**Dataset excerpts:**
+ + + +
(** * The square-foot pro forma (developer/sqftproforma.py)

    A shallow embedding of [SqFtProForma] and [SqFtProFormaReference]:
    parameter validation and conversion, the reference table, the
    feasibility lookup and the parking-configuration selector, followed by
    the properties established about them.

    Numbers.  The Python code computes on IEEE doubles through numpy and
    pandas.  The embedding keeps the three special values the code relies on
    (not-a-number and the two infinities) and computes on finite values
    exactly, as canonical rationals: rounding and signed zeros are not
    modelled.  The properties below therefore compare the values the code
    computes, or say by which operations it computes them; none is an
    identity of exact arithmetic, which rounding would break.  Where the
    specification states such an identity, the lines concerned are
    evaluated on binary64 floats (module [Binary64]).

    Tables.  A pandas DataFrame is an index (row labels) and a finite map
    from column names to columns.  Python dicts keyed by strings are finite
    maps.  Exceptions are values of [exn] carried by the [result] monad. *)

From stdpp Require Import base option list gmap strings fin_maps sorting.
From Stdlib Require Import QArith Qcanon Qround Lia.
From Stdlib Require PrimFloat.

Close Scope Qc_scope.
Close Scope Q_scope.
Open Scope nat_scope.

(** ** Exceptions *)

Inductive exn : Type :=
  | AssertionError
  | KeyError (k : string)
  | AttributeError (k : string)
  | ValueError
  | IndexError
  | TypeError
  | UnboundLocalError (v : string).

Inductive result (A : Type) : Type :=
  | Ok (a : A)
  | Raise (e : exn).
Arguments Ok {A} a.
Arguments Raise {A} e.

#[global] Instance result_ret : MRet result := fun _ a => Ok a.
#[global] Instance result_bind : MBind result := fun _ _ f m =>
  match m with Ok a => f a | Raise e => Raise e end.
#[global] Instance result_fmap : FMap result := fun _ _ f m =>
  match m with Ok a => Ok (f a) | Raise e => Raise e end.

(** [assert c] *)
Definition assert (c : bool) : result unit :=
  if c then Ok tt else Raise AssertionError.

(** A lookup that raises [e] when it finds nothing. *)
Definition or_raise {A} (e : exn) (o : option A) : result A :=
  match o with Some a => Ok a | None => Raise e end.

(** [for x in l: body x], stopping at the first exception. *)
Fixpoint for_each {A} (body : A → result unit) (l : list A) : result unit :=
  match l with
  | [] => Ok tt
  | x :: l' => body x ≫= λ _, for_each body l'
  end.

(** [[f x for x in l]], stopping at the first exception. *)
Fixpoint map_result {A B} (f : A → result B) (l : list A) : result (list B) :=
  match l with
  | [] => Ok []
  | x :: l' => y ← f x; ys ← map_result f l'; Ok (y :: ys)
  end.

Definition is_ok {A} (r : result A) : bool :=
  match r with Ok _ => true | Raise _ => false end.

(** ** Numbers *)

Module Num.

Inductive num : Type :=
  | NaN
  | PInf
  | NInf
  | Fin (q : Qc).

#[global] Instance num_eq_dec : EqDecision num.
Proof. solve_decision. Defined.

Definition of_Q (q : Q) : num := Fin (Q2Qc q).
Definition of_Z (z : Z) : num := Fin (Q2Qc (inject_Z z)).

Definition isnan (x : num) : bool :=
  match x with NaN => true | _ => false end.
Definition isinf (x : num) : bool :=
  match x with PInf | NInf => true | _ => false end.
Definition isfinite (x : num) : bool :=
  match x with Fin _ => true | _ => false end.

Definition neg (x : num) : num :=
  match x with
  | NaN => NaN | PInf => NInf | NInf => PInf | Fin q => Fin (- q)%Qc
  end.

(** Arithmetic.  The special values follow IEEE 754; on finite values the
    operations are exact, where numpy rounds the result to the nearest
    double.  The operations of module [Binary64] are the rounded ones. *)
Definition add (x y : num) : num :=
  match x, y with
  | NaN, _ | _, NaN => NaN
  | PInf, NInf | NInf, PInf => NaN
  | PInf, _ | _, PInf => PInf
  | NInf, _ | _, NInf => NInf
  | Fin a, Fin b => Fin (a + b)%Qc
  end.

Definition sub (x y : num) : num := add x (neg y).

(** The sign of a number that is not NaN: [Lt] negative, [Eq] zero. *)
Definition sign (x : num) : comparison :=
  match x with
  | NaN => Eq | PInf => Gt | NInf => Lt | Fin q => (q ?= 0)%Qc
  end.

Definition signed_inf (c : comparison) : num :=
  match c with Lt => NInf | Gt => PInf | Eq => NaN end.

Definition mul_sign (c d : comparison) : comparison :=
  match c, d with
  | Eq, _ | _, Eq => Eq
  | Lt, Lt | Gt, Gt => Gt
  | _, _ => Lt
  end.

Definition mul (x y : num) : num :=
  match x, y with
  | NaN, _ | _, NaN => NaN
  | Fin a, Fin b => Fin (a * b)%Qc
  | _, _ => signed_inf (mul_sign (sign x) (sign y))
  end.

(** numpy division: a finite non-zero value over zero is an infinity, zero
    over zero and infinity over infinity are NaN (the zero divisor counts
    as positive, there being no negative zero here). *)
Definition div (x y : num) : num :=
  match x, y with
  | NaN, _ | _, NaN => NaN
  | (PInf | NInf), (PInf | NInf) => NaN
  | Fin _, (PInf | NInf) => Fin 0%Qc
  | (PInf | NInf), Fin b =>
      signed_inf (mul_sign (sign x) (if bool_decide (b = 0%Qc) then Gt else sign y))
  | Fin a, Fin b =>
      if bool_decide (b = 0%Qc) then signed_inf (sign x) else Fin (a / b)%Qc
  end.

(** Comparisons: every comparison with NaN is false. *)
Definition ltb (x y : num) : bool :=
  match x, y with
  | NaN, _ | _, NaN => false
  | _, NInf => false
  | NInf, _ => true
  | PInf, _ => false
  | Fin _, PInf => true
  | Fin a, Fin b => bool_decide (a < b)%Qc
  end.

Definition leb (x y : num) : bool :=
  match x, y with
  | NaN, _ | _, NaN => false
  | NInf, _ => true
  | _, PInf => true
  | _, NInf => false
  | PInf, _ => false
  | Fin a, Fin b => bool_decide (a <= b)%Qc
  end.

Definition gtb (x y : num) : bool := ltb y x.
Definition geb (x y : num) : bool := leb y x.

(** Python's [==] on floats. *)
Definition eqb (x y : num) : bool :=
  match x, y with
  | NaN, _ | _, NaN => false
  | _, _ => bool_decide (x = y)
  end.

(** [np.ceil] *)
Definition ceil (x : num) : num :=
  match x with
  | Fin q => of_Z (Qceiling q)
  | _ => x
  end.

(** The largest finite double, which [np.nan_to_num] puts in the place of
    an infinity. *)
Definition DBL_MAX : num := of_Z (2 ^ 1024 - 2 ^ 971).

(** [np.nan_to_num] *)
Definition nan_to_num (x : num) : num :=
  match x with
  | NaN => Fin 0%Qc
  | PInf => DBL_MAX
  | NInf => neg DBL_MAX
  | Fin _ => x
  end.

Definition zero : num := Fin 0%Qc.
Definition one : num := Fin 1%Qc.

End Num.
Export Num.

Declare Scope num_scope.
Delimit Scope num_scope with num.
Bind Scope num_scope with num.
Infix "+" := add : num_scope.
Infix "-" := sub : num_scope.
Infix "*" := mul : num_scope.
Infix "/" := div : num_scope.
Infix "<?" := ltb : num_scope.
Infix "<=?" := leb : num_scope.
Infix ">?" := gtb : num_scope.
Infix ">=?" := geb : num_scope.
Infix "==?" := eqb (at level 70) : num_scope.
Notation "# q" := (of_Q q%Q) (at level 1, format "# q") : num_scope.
+ + + +
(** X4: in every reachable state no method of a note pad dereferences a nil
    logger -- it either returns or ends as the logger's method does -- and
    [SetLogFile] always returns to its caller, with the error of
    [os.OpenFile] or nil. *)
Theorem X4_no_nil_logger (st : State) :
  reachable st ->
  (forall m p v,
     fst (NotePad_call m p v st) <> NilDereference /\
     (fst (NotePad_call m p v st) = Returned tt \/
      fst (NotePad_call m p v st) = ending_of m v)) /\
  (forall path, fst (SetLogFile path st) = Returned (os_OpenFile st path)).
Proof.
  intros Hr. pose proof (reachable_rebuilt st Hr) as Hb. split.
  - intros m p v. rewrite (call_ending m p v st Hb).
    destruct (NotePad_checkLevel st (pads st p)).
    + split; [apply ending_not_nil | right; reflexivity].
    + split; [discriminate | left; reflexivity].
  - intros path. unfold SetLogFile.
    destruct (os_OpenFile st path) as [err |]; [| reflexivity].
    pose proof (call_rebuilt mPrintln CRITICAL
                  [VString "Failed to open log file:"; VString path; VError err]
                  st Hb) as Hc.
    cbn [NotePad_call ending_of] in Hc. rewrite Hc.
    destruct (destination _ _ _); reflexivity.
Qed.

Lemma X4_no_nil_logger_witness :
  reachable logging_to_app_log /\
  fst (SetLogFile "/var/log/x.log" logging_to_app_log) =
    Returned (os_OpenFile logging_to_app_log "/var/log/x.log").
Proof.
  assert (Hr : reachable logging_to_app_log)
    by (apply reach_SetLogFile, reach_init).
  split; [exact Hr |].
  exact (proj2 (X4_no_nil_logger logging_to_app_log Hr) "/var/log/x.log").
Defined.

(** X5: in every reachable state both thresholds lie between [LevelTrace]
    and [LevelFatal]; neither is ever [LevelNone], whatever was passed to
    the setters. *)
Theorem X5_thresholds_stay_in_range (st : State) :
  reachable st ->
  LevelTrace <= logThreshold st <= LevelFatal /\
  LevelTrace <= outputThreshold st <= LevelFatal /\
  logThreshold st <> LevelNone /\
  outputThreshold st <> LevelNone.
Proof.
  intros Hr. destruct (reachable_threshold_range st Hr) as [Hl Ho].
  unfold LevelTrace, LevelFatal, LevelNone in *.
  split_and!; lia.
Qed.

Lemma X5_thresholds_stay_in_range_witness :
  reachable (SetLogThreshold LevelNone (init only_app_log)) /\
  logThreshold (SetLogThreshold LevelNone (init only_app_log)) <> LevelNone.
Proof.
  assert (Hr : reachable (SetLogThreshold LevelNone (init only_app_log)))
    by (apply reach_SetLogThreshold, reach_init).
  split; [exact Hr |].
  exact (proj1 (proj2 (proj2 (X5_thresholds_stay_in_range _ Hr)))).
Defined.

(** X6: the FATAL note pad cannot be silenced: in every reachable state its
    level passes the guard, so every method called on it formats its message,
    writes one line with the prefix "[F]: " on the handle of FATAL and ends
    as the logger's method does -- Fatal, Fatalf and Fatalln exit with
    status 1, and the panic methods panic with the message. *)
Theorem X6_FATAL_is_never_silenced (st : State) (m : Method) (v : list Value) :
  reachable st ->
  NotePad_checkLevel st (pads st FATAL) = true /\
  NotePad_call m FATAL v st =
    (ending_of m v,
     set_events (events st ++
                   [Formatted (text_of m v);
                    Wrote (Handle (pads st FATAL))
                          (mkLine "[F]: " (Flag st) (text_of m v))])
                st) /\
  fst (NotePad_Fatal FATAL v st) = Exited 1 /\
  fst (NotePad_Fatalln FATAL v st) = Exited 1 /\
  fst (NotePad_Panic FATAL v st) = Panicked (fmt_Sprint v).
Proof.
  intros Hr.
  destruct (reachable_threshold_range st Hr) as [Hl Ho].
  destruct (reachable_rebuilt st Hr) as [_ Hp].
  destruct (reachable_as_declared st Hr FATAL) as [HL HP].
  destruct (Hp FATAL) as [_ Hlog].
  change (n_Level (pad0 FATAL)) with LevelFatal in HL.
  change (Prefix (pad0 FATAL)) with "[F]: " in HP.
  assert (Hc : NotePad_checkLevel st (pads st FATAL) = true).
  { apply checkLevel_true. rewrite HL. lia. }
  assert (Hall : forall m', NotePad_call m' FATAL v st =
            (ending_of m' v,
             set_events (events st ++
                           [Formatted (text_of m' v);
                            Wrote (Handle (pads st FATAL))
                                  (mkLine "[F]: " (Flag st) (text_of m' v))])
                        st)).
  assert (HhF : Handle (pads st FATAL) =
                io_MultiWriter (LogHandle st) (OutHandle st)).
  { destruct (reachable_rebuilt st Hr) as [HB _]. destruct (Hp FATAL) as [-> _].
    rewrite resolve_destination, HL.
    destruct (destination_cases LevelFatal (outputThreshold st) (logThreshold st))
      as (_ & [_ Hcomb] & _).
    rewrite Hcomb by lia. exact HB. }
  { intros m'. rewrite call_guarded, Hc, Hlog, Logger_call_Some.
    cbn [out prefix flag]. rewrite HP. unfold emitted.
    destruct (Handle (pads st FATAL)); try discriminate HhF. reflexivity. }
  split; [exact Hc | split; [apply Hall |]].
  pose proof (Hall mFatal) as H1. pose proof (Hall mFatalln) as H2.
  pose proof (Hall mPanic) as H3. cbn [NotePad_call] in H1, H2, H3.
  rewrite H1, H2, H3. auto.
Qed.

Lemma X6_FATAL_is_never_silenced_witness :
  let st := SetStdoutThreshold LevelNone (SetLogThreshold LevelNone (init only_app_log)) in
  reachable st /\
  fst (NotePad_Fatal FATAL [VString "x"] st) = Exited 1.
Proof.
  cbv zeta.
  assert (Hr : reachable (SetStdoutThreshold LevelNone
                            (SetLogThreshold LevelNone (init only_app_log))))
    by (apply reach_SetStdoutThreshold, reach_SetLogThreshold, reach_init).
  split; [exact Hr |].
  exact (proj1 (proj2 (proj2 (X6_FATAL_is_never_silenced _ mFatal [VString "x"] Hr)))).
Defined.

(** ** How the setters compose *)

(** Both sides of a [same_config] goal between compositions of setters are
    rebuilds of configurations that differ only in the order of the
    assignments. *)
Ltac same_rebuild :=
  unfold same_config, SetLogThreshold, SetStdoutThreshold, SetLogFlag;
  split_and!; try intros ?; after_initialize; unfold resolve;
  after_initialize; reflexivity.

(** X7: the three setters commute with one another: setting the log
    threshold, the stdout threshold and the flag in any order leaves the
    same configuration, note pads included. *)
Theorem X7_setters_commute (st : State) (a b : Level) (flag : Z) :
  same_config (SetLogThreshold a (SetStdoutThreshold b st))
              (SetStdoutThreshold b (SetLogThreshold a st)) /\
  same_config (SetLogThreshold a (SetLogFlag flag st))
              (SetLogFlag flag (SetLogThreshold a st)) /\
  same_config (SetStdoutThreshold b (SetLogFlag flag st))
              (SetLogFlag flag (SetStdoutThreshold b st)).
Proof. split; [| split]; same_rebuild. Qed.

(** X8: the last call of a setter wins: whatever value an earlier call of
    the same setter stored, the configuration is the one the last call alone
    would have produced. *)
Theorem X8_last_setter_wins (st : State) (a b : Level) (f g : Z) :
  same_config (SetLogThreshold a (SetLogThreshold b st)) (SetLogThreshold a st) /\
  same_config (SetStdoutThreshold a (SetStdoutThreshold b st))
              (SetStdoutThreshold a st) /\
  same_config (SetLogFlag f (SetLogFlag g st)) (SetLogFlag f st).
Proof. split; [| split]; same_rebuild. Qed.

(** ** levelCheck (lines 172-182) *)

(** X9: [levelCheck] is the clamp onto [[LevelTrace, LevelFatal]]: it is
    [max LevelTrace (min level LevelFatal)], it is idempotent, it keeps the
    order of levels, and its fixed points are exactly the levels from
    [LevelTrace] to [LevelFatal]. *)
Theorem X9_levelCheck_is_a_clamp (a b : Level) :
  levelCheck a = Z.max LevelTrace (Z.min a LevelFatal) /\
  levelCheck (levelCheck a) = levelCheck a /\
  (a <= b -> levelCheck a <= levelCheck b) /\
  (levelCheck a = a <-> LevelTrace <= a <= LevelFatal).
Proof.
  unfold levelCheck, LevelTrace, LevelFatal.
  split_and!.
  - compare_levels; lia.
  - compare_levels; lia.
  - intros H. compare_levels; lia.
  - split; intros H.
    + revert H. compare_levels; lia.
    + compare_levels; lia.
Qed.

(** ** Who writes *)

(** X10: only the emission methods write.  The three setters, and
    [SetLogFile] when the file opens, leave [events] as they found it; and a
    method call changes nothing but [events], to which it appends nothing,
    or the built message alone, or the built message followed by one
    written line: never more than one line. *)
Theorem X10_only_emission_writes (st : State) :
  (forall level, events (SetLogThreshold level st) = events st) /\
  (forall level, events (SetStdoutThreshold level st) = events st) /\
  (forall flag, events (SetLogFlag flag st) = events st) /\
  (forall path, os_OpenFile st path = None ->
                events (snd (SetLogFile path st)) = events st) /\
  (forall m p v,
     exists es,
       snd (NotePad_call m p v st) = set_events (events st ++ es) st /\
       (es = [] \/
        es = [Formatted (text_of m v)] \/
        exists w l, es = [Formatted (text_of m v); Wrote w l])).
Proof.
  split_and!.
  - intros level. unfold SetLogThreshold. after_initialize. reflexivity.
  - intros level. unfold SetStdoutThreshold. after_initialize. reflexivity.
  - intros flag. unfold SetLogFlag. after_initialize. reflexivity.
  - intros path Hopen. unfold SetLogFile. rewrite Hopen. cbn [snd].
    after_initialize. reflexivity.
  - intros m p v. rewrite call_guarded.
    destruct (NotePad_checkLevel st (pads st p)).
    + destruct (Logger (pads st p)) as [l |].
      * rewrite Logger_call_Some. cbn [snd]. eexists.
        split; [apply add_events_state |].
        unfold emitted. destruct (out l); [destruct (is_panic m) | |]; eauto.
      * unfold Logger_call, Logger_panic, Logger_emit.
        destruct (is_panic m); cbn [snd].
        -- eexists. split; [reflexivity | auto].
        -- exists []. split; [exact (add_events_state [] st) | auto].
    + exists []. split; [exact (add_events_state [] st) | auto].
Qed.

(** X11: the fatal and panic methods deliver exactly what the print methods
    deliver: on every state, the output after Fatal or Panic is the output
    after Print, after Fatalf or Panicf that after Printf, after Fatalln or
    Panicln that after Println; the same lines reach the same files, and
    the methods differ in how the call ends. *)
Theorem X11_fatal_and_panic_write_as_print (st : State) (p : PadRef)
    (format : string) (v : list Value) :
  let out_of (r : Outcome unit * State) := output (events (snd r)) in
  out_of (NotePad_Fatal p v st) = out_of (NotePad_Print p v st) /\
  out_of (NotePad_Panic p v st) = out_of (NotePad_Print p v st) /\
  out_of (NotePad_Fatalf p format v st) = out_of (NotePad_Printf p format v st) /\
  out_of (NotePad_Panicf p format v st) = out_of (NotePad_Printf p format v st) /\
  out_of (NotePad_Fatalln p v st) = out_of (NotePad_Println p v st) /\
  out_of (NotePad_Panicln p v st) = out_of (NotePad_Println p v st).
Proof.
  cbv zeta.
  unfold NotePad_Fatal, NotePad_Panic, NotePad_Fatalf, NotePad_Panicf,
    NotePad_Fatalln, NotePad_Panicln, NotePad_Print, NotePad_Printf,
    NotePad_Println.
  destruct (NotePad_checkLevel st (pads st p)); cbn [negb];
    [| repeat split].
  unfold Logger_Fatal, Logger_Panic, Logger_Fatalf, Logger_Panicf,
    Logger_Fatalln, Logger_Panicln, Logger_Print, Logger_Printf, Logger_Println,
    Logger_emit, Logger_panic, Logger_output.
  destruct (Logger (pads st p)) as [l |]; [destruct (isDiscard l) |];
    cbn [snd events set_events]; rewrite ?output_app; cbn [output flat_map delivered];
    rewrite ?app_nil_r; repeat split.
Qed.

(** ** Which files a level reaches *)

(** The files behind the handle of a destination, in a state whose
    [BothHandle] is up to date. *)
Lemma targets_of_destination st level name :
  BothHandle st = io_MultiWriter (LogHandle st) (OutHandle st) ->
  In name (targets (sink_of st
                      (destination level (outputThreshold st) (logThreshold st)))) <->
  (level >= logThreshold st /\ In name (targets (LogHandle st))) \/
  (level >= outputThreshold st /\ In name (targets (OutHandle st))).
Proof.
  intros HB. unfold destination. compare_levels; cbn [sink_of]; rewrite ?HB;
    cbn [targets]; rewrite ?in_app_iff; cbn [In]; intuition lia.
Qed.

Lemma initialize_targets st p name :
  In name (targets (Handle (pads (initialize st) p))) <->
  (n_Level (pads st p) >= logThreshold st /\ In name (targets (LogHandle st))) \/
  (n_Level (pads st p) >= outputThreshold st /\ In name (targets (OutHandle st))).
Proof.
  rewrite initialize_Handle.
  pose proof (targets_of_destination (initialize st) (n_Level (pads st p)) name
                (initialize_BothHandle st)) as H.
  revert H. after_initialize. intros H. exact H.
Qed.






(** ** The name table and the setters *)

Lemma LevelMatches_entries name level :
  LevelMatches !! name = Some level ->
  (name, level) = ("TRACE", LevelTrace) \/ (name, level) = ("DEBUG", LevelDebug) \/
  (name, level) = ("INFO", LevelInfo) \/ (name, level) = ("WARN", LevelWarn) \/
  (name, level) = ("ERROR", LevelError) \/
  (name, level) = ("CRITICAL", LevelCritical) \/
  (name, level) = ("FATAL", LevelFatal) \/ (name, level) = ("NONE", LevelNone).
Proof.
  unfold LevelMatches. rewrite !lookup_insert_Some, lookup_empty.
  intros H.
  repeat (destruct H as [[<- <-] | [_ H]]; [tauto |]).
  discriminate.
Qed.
+ + + +
**What you are asked to do:** All that belongs in your answer is the stretch of entries above from the line with "(** * The square-foot" through the line with "the properties established about them.", printed exactly.

**The answer:**
(** * The square-foot pro forma (developer/sqftproforma.py)

    A shallow embedding of [SqFtProForma] and [SqFtProFormaReference]:
    parameter validation and conversion, the reference table, the
    feasibility lookup and the parking-configuration selector, followed by
    the properties established about them.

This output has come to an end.